Using the same RG58 cable and changing the generator to 50Ohm resistance (from High-Z) and including an in-line 50 Ohm terminator, gives me results well within the instrument's specifications.
Some clarity would be nice on this - I'm trying to "get an RF clue." I was under the impression that the High-Z function emulates a 50Ohm termination... Would anyone care to educate me on what my misunderstanding is?
Thanks to all those that have participated in the thread.
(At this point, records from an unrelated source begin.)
(* ===== verification/Model.v ===== *)
(** The data the relations hold: flag sets (crates/common/src/util/bitenum.rs),
    object and property flags and property permissions
    (crates/common/src/model/objects.rs and props.rs), definition sets and
    property definitions (model/defset.rs and propdef.rs), and the compound
    keys of the database (crates/db/src/model/mod.rs). *)
From S2P Require Import Prelude Obj TxTypes.
From Stdlib Require Import Ascii.
From stdpp Require Import base gmap sets list strings fin_maps.

Open Scope Z_scope.

(** ** Flag sets *)

Class BitFlag (T : Type) := { bit_index : T → Z }.

(** [BitEnum<T>]: sixteen bits. *)
Record BitEnum (T : Type) := mkBitEnum { be_value : Z }.
Arguments mkBitEnum {T} _.
Arguments be_value {T} _.

#[export] Instance BitEnum_eq_dec {T} : EqDecision (BitEnum T).
Proof. solve_decision. Defined.
#[export] Instance BitEnum_countable {T} : Countable (BitEnum T).
Proof. refine (inj_countable' be_value mkBitEnum _). by intros []. Defined.

Module BitEnumOps.
Section defs.
Context {T : Type} `{BitFlag T}.

Definition bit (value : T) : Z := Z.shiftl 1 (bit_index value).
Definition new : BitEnum T := mkBitEnum 0.
Definition to_u16 (b : BitEnum T) : Z := be_value b.
Definition from_u8 (value : Z) : BitEnum T := mkBitEnum value.
Definition from_u16 (value : Z) : BitEnum T := mkBitEnum value.
Definition set (value : T) (b : BitEnum T) : BitEnum T :=
  mkBitEnum (Z.lor (be_value b) (bit value)).
Definition new_with (value : T) : BitEnum T := set value (mkBitEnum 0).
Definition all_bits : BitEnum T := mkBitEnum u16_max.
Definition clear (value : T) (b : BitEnum T) : BitEnum T :=
  mkBitEnum (Z.land (be_value b) (Z.lxor u16_max (bit value))).
Definition contains (value : T) (b : BitEnum T) : bool :=
  negb (Z.land (be_value b) (bit value) =? 0).
Definition contains_all (values b : BitEnum T) : bool :=
  Z.land (be_value values) (be_value b) =? be_value values.
Definition contains_any (values b : BitEnum T) : bool :=
  negb (Z.land (be_value b) (be_value values) =? 0).
Definition bitor (b rhs : BitEnum T) : BitEnum T := mkBitEnum (Z.lor (be_value b) (be_value rhs)).
Definition bitor_flag (b : BitEnum T) (rhs : T) : BitEnum T := set rhs b.
End defs.
End BitEnumOps.

(** ** Property and object flags *)

Inductive PropFlag := PropRead | PropWrite | PropChown | PropClobber.

#[export] Instance PropFlag_eq_dec : EqDecision PropFlag.
Proof. solve_decision. Defined.

#[export] Instance prop_bit : BitFlag PropFlag := {
  bit_index f := match f with PropRead => 0 | PropWrite => 1 | PropChown => 2
                 | PropClobber => 3 end;
}.

Inductive ObjFlag :=
| ObjUser | ObjProgrammer | ObjWizard | ObjObsolete1 | ObjRead | ObjWrite | ObjObsolete2
| ObjFertile.

#[export] Instance ObjFlag_eq_dec : EqDecision ObjFlag.
Proof. solve_decision. Defined.

#[export] Instance obj_bit : BitFlag ObjFlag := {
  bit_index f := match f with ObjUser => 0 | ObjProgrammer => 1 | ObjWizard => 2
    | ObjObsolete1 => 3 | ObjRead => 4 | ObjWrite => 5 | ObjObsolete2 => 6 | ObjFertile => 7 end;
}.

Module PropFlags.
Import BitEnumOps.

Definition all_flags : BitEnum PropFlag :=
  bitor_flag (bitor_flag (new_with PropRead) PropWrite) PropChown.

Definition flag_of_char (c : ascii) : option PropFlag :=
  if ascii_dec c "r" then Some PropRead
  else if ascii_dec c "w" then Some PropWrite
  else if ascii_dec c "c" then Some PropChown
  else if ascii_dec c "o" then Some PropClobber
  else None.

Fixpoint parse_loop (flags : Z) (s : list ascii) : option (BitEnum PropFlag) :=
  match s with
  | [] => Some (from_u8 flags)
  | c :: s' =>
      match flag_of_char c with
      | Some f => parse_loop (Z.lor flags (Z.shiftl 1 (bit_index f))) s'
      | None => None
      end
  end.

Definition parse_str (s : list ascii) : option (BitEnum PropFlag) := parse_loop 0 s.

Definition rcw : BitEnum PropFlag := bitor (new_with PropRead) (new_with PropWrite).
Definition rc : BitEnum PropFlag := bitor (new_with PropRead) (new_with PropChown).
Definition rw : BitEnum PropFlag := bitor (new_with PropWrite) (new_with PropChown).
Definition r : BitEnum PropFlag := new_with PropRead.

Definition push_if (b : bool) (c : ascii) (s : list ascii) : list ascii :=
  if b then s ++ [c] else s.

Definition prop_flags_string (flags : BitEnum PropFlag) : list ascii :=
  push_if (contains PropClobber flags) "o"
    (push_if (contains PropChown flags) "c"
      (push_if (contains PropWrite flags) "w"
        (push_if (contains PropRead flags) "r" []))).
End PropFlags.

Module ObjFlags.
Import BitEnumOps.

Definition all_flags : BitEnum ObjFlag :=
  fold_left bitor_flag [ObjProgrammer; ObjWizard; ObjObsolete1; ObjRead; ObjWrite;
                        ObjObsolete2; ObjFertile] (new_with ObjUser).

Definition flag_of_char (c : ascii) : option ObjFlag :=
  if ascii_dec c "u" then Some ObjUser
  else if ascii_dec c "p" then Some ObjProgrammer
  else if ascii_dec c "w" then Some ObjWizard
  else if ascii_dec c "r" then Some ObjRead
  else if ascii_dec c "W" then Some ObjWrite
  else if ascii_dec c "f" then Some ObjFertile
  else None.

Fixpoint parse_loop (flags : Z) (s : list ascii) : option (BitEnum ObjFlag) :=
  match s with
  | [] => Some (from_u8 flags)
  | c :: s' =>
      match flag_of_char c with
      | Some f => parse_loop (Z.lor flags (Z.shiftl 1 (bit_index f))) s'
      | None => None
      end
  end.

Definition parse_str (s : list ascii) : option (BitEnum ObjFlag) := parse_loop 0 s.

Definition push_if (b : bool) (c : ascii) (s : list ascii) : list ascii :=
  if b then s ++ [c] else s.

Definition obj_flags_string (flags : BitEnum ObjFlag) : list ascii :=
  push_if (contains ObjFertile flags) "f"
    (push_if (contains ObjWrite flags) "W"
      (push_if (contains ObjRead flags) "r"
        (push_if (contains ObjWizard flags) "w"
          (push_if (contains ObjProgrammer flags) "p"
            (push_if (contains ObjUser flags) "u" []))))).
End ObjFlags.

(** ** Property permissions: a ten-byte buffer, little endian *)

Definition le_bytes (n : nat) (x : Z) : list Z :=
  map (λ i, Z.land (Z.shiftr x (8 * Z.of_nat i)) 255) (seq 0 n).

Fixpoint from_le_bytes (l : list Z) : Z :=
  match l with [] => 0 | b :: l' => Z.lor b (Z.shiftl (from_le_bytes l') 8) end.

Record PropPerms := mkPropPerms { perms_bytes : list Z }.

#[export] Instance PropPerms_eq_dec : EqDecision PropPerms.
Proof. solve_decision. Defined.
#[export] Instance PropPerms_countable : Countable PropPerms.
Proof. refine (inj_countable' perms_bytes mkPropPerms _). by intros []. Defined.

Module PropPermsOps.
Definition OWNER_OFFSET : nat := 0.
Definition FLAGS_OFFSET : nat := OWNER_OFFSET + 8.
Definition PROP_PERMS_SIZE : nat := FLAGS_OFFSET + 2.

(** [buf[offset..offset + len].copy_from_slice(bytes)] *)
Definition copy_at (offset : nat) (bytes buf : list Z) : list Z :=
  take offset buf ++ bytes ++ drop (offset + length bytes) buf.
Definition slice (offset len : nat) (buf : list Z) : list Z := take len (drop offset buf).

Definition write_owner (owner : Obj) (buf : list Z) : list Z :=
  copy_at OWNER_OFFSET (le_bytes 8 (as_u64 owner)) buf.
Definition write_flags (flags : BitEnum PropFlag) (buf : list Z) : list Z :=
  copy_at FLAGS_OFFSET (le_bytes 2 (BitEnumOps.to_u16 flags)) buf.

Definition new (owner : Obj) (flags : BitEnum PropFlag) : PropPerms :=
  mkPropPerms (write_flags flags (write_owner owner (replicate PROP_PERMS_SIZE 0))).
Definition owner (p : PropPerms) : Obj :=
  mkObj (from_le_bytes (slice OWNER_OFFSET 8 (perms_bytes p))).
Definition flags (p : PropPerms) : BitEnum PropFlag :=
  BitEnumOps.from_u16 (from_le_bytes (slice FLAGS_OFFSET 2 (perms_bytes p))).
Definition with_owner (o : Obj) (p : PropPerms) : PropPerms := new o (flags p).
Definition with_flags (f : BitEnum PropFlag) (p : PropPerms) : PropPerms := new (owner p) f.
End PropPermsOps.

(** ** Definition sets *)

Class HasUuid (T : Type) := { def_uuid : T → Uuid }.
Class Named (T : Type) := { matches_name : T → Symbol → bool; names : T → list Symbol }.

Record Defs (T : Type) := mkDefs { contents : list T }.
Arguments mkDefs {T} _.
Arguments contents {T} _.

#[export] Instance Defs_eq_dec {T} `{EqDecision T} : EqDecision (Defs T).
Proof. solve_decision. Defined.
#[export] Instance Defs_countable {T} `{Countable T} : Countable (Defs T).
Proof. refine (inj_countable' contents mkDefs _). by intros []. Defined.

Module DefsOps.
Section defs.
Context {T : Type} `{HasUuid T} `{Named T}.

Definition empty : Defs T := mkDefs [].
Definition from_items (items : list T) : Defs T := mkDefs items.
Definition len (d : Defs T) : nat := length (contents d).
Definition contains (uuid : Uuid) (d : Defs T) : bool :=
  existsb (λ p, bool_decide (def_uuid p = uuid)) (contents d).
Definition find (uuid : Uuid) (d : Defs T) : option T :=
  List.find (λ p, bool_decide (def_uuid p = uuid)) (contents d).
Definition find_named (name : Symbol) (d : Defs T) : list T :=
  List.filter (λ p, matches_name p name) (contents d).
Definition find_first_named (name : Symbol) (d : Defs T) : option T :=
  List.find (λ p, matches_name p name) (contents d).
Definition with_removed (uuid : Uuid) (d : Defs T) : option (Defs T) :=
  Some (mkDefs (List.filter (λ p, negb (bool_decide (def_uuid p = uuid))) (contents d))).
Definition with_all_removed (uuids : list Uuid) (d : Defs T) : Defs T :=
  mkDefs (fold_left (λ vec uuid,
    List.filter (λ p, negb (bool_decide (def_uuid p = uuid))) vec) uuids (contents d)).
Definition with_added (v : T) (d : Defs T) : Defs T := mkDefs (contents d ++ [v]).
Definition with_all_added (v : list T) (d : Defs T) : Defs T := mkDefs (contents d ++ v).
Definition with_updated (uuid : Uuid) (f : T → T) (d : Defs T) : option (Defs T) :=
  let did_update := existsb (λ p, bool_decide (def_uuid p = uuid)) (contents d) in
  let vec := map (λ p, if bool_decide (def_uuid p = uuid) then f p else p) (contents d) in
  if did_update then Some (mkDefs vec) else None.
End defs.
End DefsOps.

Record PropDef := mkPropDef {
  propdef_uuid : Uuid;
  propdef_definer : Obj;
  propdef_location : Obj;
  propdef_name : Symbol;
}.

#[export] Instance PropDef_eq_dec : EqDecision PropDef.
Proof. solve_decision. Defined.
#[export] Instance PropDef_countable : Countable PropDef.
Proof.
  refine (inj_countable' (λ p, (propdef_uuid p, propdef_definer p, propdef_location p,
    propdef_name p)) (λ '(u, d, l, n), mkPropDef u d l n) _). by intros [].
Defined.
#[export] Instance propdef_has_uuid : HasUuid PropDef := { def_uuid := propdef_uuid }.
#[export] Instance propdef_named : Named PropDef := {
  matches_name p name := bool_decide (propdef_name p = name);
  names p := [propdef_name p];
}.

Definition PropDefs : Type := Defs PropDef.

(** ** Keys *)

Record PropertyKey := mkPropertyKey { pk_obj : Obj; pk_uuid : Uuid }.
Record VerbKey := mkVerbKey { vk_obj : Obj; vk_uuid : Uuid }.

#[export] Instance PropertyKey_eq_dec : EqDecision PropertyKey.
Proof. solve_decision. Defined.
#[export] Instance PropertyKey_countable : Countable PropertyKey.
Proof. refine (inj_countable' (λ k, (pk_obj k, pk_uuid k)) (λ '(o, u), mkPropertyKey o u) _).
  by intros []. Defined.
#[export] Instance VerbKey_eq_dec : EqDecision VerbKey.
Proof. solve_decision. Defined.
#[export] Instance VerbKey_countable : Countable VerbKey.
Proof. refine (inj_countable' (λ k, (vk_obj k, vk_uuid k)) (λ '(o, u), mkVerbKey o u) _).
  by intros []. Defined.

Inductive MetadataTag := TagObject | TagProperty | TagVerb.

#[export] Instance MetadataTag_eq_dec : EqDecision MetadataTag.
Proof. solve_decision. Defined.
#[export] Instance MetadataTag_countable : Countable MetadataTag.
Proof.
  refine (inj_countable' (λ t, match t with TagObject => 0 | TagProperty => 1 | TagVerb => 2 end)
    (λ z, if z =? 0 then TagObject else if z =? 1 then TagProperty else TagVerb) _).
  by intros [].
Defined.

Record EntityMetadataKey := mkEntityMetadataKey {
  emk_obj : Obj;
  emk_tag : MetadataTag;
  emk_uuid : Uuid;
  emk_key : Symbol;
}.

#[export] Instance EntityMetadataKey_eq_dec : EqDecision EntityMetadataKey.
Proof. solve_decision. Defined.
#[export] Instance EntityMetadataKey_countable : Countable EntityMetadataKey.
Proof.
  refine (inj_countable' (λ k, (emk_obj k, emk_tag k, emk_uuid k, emk_key k))
    (λ '(o, t, u, k), mkEntityMetadataKey o t u k) _). by intros [].
Defined.

Module MetadataKey.
Definition object (obj : Obj) (key : Symbol) : EntityMetadataKey :=
  mkEntityMetadataKey obj TagObject (mkUuid 0) key.
Definition property (holder : Obj) (uuid : Uuid) (key : Symbol) : EntityMetadataKey :=
  mkEntityMetadataKey holder TagProperty uuid key.
Definition verb (location : Obj) (uuid : Uuid) (key : Symbol) : EntityMetadataKey :=
  mkEntityMetadataKey location TagVerb uuid key.

Definition uuid (k : EntityMetadataKey) : option Uuid :=
  match emk_tag k with TagProperty | TagVerb => Some (emk_uuid k) | TagObject => None end.
Definition is_object_key_for (obj : Obj) (k : EntityMetadataKey) : bool :=
  bool_decide (emk_tag k = TagObject) && bool_decide (emk_obj k = obj).
Definition is_property_key_for (holder : Obj) (uuid : Uuid) (k : EntityMetadataKey) : bool :=
  bool_decide (emk_tag k = TagProperty) && bool_decide (emk_obj k = holder)
  && bool_decide (emk_uuid k = uuid).
Definition is_verb_key_for (location : Obj) (uuid : Uuid) (k : EntityMetadataKey) : bool :=
  bool_decide (emk_tag k = TagVerb) && bool_decide (emk_obj k = location)
  && bool_decide (emk_uuid k = uuid).
Definition references_obj (obj : Obj) (k : EntityMetadataKey) : bool :=
  bool_decide (emk_obj k = obj).
Definition rehome_obj (old_obj new_obj : Obj) (k : EntityMetadataKey)
  : option EntityMetadataKey :=
  if negb (bool_decide (emk_obj k = old_obj)) then None
  else Some (mkEntityMetadataKey new_obj (emk_tag k) (emk_uuid k) (emk_key k)).
End MetadataKey.

(** *** Printed keys *)

(** [Display for Uuid]: lowercase hex in groups of 8-4-4-4-12. *)
Definition uuid_display (u : Uuid) : list ascii :=
  let h := pad_zeros 32 (fmt_unsigned 16 (uuid_bits u)) in
  take 8 h ++ ["-"%char] ++ take 4 (drop 8 h) ++ ["-"%char] ++ take 4 (drop 12 h)
  ++ ["-"%char] ++ take 4 (drop 16 h) ++ ["-"%char] ++ drop 20 h.

Definition str (s : string) : list ascii := String.list_ascii_of_string s.

Definition property_key_display (k : PropertyKey) : list ascii :=
  display (pk_obj k) ++ [":"%char] ++ uuid_display (pk_uuid k).
Definition verb_key_display (k : VerbKey) : list ascii :=
  display (vk_obj k) ++ [":"%char] ++ uuid_display (vk_uuid k).
Definition metadata_key_display (k : EntityMetadataKey) : list ascii :=
  let key := str (symbol_text (emk_key k)) in
  match emk_tag k with
  | TagObject => str "object:" ++ display (emk_obj k) ++ [":"%char] ++ key
  | TagProperty => str "property:" ++ display (emk_obj k) ++ [":"%char]
                   ++ uuid_display (emk_uuid k) ++ [":"%char] ++ key
  | TagVerb => str "verb:" ++ display (emk_obj k) ++ [":"%char]
               ++ uuid_display (emk_uuid k) ++ [":"%char] ++ key
  end.

(** ** Values that are plain data *)

Record StringHolder := mkStringHolder { holder_string : string }.
#[export] Instance StringHolder_eq_dec : EqDecision StringHolder.
Proof. solve_decision. Defined.
#[export] Instance StringHolder_countable : Countable StringHolder.
Proof. refine (inj_countable' holder_string mkStringHolder _). by intros []. Defined.

Record AnonymousObjectMetadata := mkAnonymousObjectMetadata {
  created_micros : Z;
  last_accessed_micros : Z;
}.
#[export] Instance AnonymousObjectMetadata_eq_dec : EqDecision AnonymousObjectMetadata.
Proof. solve_decision. Defined.
#[export] Instance AnonymousObjectMetadata_countable : Countable AnonymousObjectMetadata.
Proof.
  refine (inj_countable' (λ m, (created_micros m, last_accessed_micros m))
    (λ '(a, b), mkAnonymousObjectMetadata a b) _). by intros [].
Defined.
As far as I understand it all the "High-Z mode" does in the DG4062 is adjust the amplitude value, it doesn't change the 50 ohm impedance of the generator. If you set High-Z mode and then ask for 2Vpp you'll get 2Vpp at the inside point of the 50ohm source impedance as the assumption is there is no voltage drop across the 50 ohms as it is connected to a High-Z that passes no current. If the mode is set to 50 ohms and you set 2Vpp then the voltage at the inside of the 50 ohm internal impedance is set to twice this (4Vpp) to allow for the fact that there is a 50 ohm load so the voltage at the output will be one half (half the voltage across the internal 50 ohms and half across the load 50 ohms).
When you set high Z mode the source impedance was still 50 ohms. You then connected it to the 1M/16pF input of your oscilloscope. The problem was the 16pF capacitance, at 1MHz the impedance has a magnitude of around 1k much higher than the internal 50 ohms so the measured voltage is close to the value you set of 2Vpp. At 160MHz the impedance has dropped to only about 60 ohms which is similar to the internal 50 ohms (they are different phases of course, one being real and the other capacitive) so the voltage will have almost halved.
With the 50 ohm pass through load the load starts at 50 ohms (the 1M + 16pF being high impedance) and at 160MHz it is down to about 1/sqrt(50^-2+62^-2) or about 39 ohms which is not that far off the original 50 ohms (I've somewhat simplified the fact that you have different phases, though I've allowed for it a bit in calculating the 39 ohms).
The most accurate results will be obtained with a scope with a proper 50ohm input impedance.
I've not touched on the effect of the cable. With the 50 ohm pass through the 50 ohm cable is terminated in something close to 50 ohms so is well matched so still looks like 50 ohms at the generator. Without the pass through the 1M/16pF impedance will be transformed by the cable but as the wavelength even at 160MHz is still quite long (1.875m in air, maybe one third of that in the cable depending on the dielectric constant) for most of the frequencies the unmatched cable will look like extra capacitance at the generator and will look inductive between the generator and the oscilloscope. It is complicated to work out the effect accurately, you could do it on a Smith chart. The point is that where the cable is not well matched it will have an effect, where it is well matched (50 ohm impedance each end) it should just introduce a slight time delay.
I hope all the above makes sense.